= Dz13 =

Dz13 is an experimental treatment developed by scientists at the University of New South Wales. The drug aims to combat a range of illnesses, including skin cancer, restenosis, arthritis and macular degeneration. Trials of Dz13 were suspended in 2013.

==Mechanism of action==
Dz13 is a 10-23 DNAzyme that targets c-Jun, a transcription factor found in diseased blood vessels, eyes, lungs and joints. The treatment works by the DNA-based enzyme binding to and catalytically destroying its target messenger RNA, thereby inhibiting c-Jun expression in cells.
Dz13 has underpinned the development of a library of programmable DNAzymes operable in a cellular environment.

The potential of Dz13 as a therapeutic agent derives from the fact that inactivation of c-Jun can have an effect on downstream genes such as MMP-2, MMP-9, VEGF and FGF-2. Dz13 also inhibits the expression of pro-inflammatory cytokines such as TNF-alpha, interferon gamma and IL-6.

Dz13 has been used with carriers such as cationic polymers for improved cellular delivery and efficacy. Dz13 in such polymers inhibits tumor cell proliferation and migration by suppressing levels of c-Jun and MMPs, reduces H1N1 and H7N2 viral replication and increases survival of mice infected with influenza A and suppresses c-Jun and solid tumor growth in biomimetic nanoballs. Dz13 has also been used in dermal drug delivery systems for enhanced skin penetration of DNAzyme.

It has been reported off-target effects of Dz13, not related to the inactivation of c-Jun

==Effects==
Dz13 has been shown to inhibit skin cancer growth, angiogenesis and tumor angiogenesis and improve survival in mice infected with H5N1.

Anti-cancer effects have been also demonstrated in models of prostate cancer, breast cancer and osteosarcoma.

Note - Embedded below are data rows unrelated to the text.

(* ===== verification/FsScenario.v ===== *)
(** * The path interface: concrete runs

    Operations by path on the memory disk, what normalization gets wrong, and the
    theorems at concrete inputs. *)
From Stdlib Require Import ZArith Lia.
From stdpp Require Import base list gmap.
From S2P Require Import Prelude Exec KString XfsFormat XfsCrc Block BlockSpec Cache CacheSpec Journal JournalSpec XfsCore XfsSpec AllocSpec XfsDir DirSpec XfsOps FileSpec XfsCheck Scenario StorageWitness Fs FsSpec.

(** A round through the operations, from the directory [/a]. *)
Definition by_path : M (xstate ram) (list Z * list Z * list Z) :=
  formatted ;; k64_xfs_mount D ;;
  k64_fs_mkdir_p D (str "/") (str "a/b/c") ;;
  cwd ← k64_fs_cd D (str "/") (str "a");
  k64_fs_write_file D cwd (str "b/f") (str "hello") ;;
  k64_fs_append_file D cwd (str "./b//f") (str " world") ;;
  k64_fs_copy D cwd (str "b/f") (str "/g") ;;
  k64_fs_write_file_range D cwd (str "/g") 13 (str "!") ;;
  k64_fs_truncate D cwd (str "b/f") 7 ;;
  f ← k64_fs_cat D cwd (str "/a/b/f") 64;
  g ← k64_fs_read_file_range D cwd (str "../g") 6 64;
  ls ← k64_fs_ls D cwd [] 512;
  mret (f, g, ls).
Lemma by_path_result : result (by_path (power_on ∅)) = Some (str "hello w", str "world" ++ [0; 0] ++ str "!", str "b/" ++ [10]).
Proof. vm_compute. reflexivity. Qed.

(** ** Defects *)

(** A second [..] behind a name that follows a [..] is lost: the path names a file in
    the wrong directory, which is then written. *)
Lemma parent_lost :
  fs_normalize (str "/") (str "/a/b/../c/../../x") FULL_MAX = Some (str "/a//x") /\
  result ((formatted ;; k64_xfs_mount D ;; k64_fs_mkdir_p D (str "/") (str "/a") ;; k64_fs_write_file D (str "/") (str "/a/b/../c/../../x") (str "data") ;;
           k64_fs_ls D (str "/") (str "/a") 512) (power_on ∅)) = Some (str "x" ++ [10]).
Proof. split; vm_compute; reflexivity. Qed.

(** A path of more than 255 characters names the file of its first 255. *)
Lemma long_path_cut :
  let dir := concat (replicate 25 (str "/abcdefghi")) in
  fs_normalize (str "/") (dir ++ str "/name.txt") FULL_MAX = fs_normalize (str "/") (dir ++ str "/name") FULL_MAX.
Proof. vm_compute. reflexivity. Qed.

(** ** The theorems at concrete inputs *)
Lemma fs_normalize_spec_witness :
  exists out, fs_normalize (str "/home/me") (str "../you/./x//y") FULL_MAX = Some out /\ nth 0 out 0 = SLASH /\ components out = [str "home"; str "you"; str "x"; str "y"] /\
    (1%nat = 0%nat -> out = render ([str "home"; str "me"] ++ [str "you"; str "x"; str "y"])).
Proof.
  apply (fs_normalize_spec (str "/home/me") (str "../you/./x//y") [str "home"; str "me"] 1 [str "you"; str "x"; str "y"]).
  - reflexivity.
  - unfold path_fits. vm_compute. lia.
  - apply (bool_decide_unpack _). vm_compute. exact I.
  - vm_compute. reflexivity.
  - apply (bool_decide_unpack _). vm_compute. exact I.
  - apply (bool_decide_unpack _). vm_compute. exact I.
Defined.

Lemma file0_at : file_at D mount0 (str "/f") 2 inode0.
Proof.
  split; [exact mount0_ready|exact root0|exact (f1_path file0_checked)|exact (f1_resolve file0_checked)|exact (f1_type file0_checked)|exact (f1_extents file0_checked)|].
  rewrite (f1_size file0_checked). unfold K64_ROOTFS_RAW_MAX. lia.
Qed.
Lemma append_file_spec_witness :
  wp (k64_fs_append_file D (str "/") (str "f") (str "more"))
    (fun _ s' => i_size inode0 + 4 <= K64_ROOTFS_RAW_MAX /\ written D mount0 2 inode0 (content (fview D mount0) inode0 ++ str "more") (i_uid inode0) (i_gid inode0) s')
    (fun s' => (K64_ROOTFS_RAW_MAX < i_size inode0 + 4 /\ quiet D mount0 s') \/ no_room D mount0 inode0 (i_size inode0 + 4) s') mount0.
Proof.
  apply (append_file_spec D D_ok mount0 (str "/") (str "f") (str "/f") 2 inode0 (str "more")).
  - reflexivity.
  - reflexivity.
  - exact file0_at.
  - apply str_bytes_ok.
Defined.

Clinical trials of Dz13 in patients with basal cell carcinoma commenced in Australia in 2010. In 2013 it was reported that Dz13 was safe and well tolerated after single intratumoral injection at all doses. c-Jun expression was reduced in the excised tumors of all patients injected and tumor depth decreased in the majority. This was the first report of the clinical use of a DNAzyme.

The outcome of two other clinical trials evaluating DNAzymes performed in Asia and Europe were reported in 2014 and 2015, the former assessing an Epstein–Barr virus latent membrane protein 1 targeting DNAzyme and the latter a DNAzyme targeting the transcription factor GATA3 which involved 7 trial sites. In both trials, there were no adverse events due to DNAzyme. There was demonstrable efficacy noted in nasopharyngeal cancer patients injected with LMP1 DNAzyme and allergic asthma patients following GATA3 DNAzyme inhalation.

==Investigations==

In 2013, trials of Dz13 were suspended after concerns were raised about alleged duplicated images in a 2010 paper. A series of investigations conducted by independent expert panels of inquiry under the Australian Code for the Responsible Conduct of Research found genuine error and made no finding of misconduct. This decision was discussed in a news article by the Australian Broadcasting Corporation in October 2019.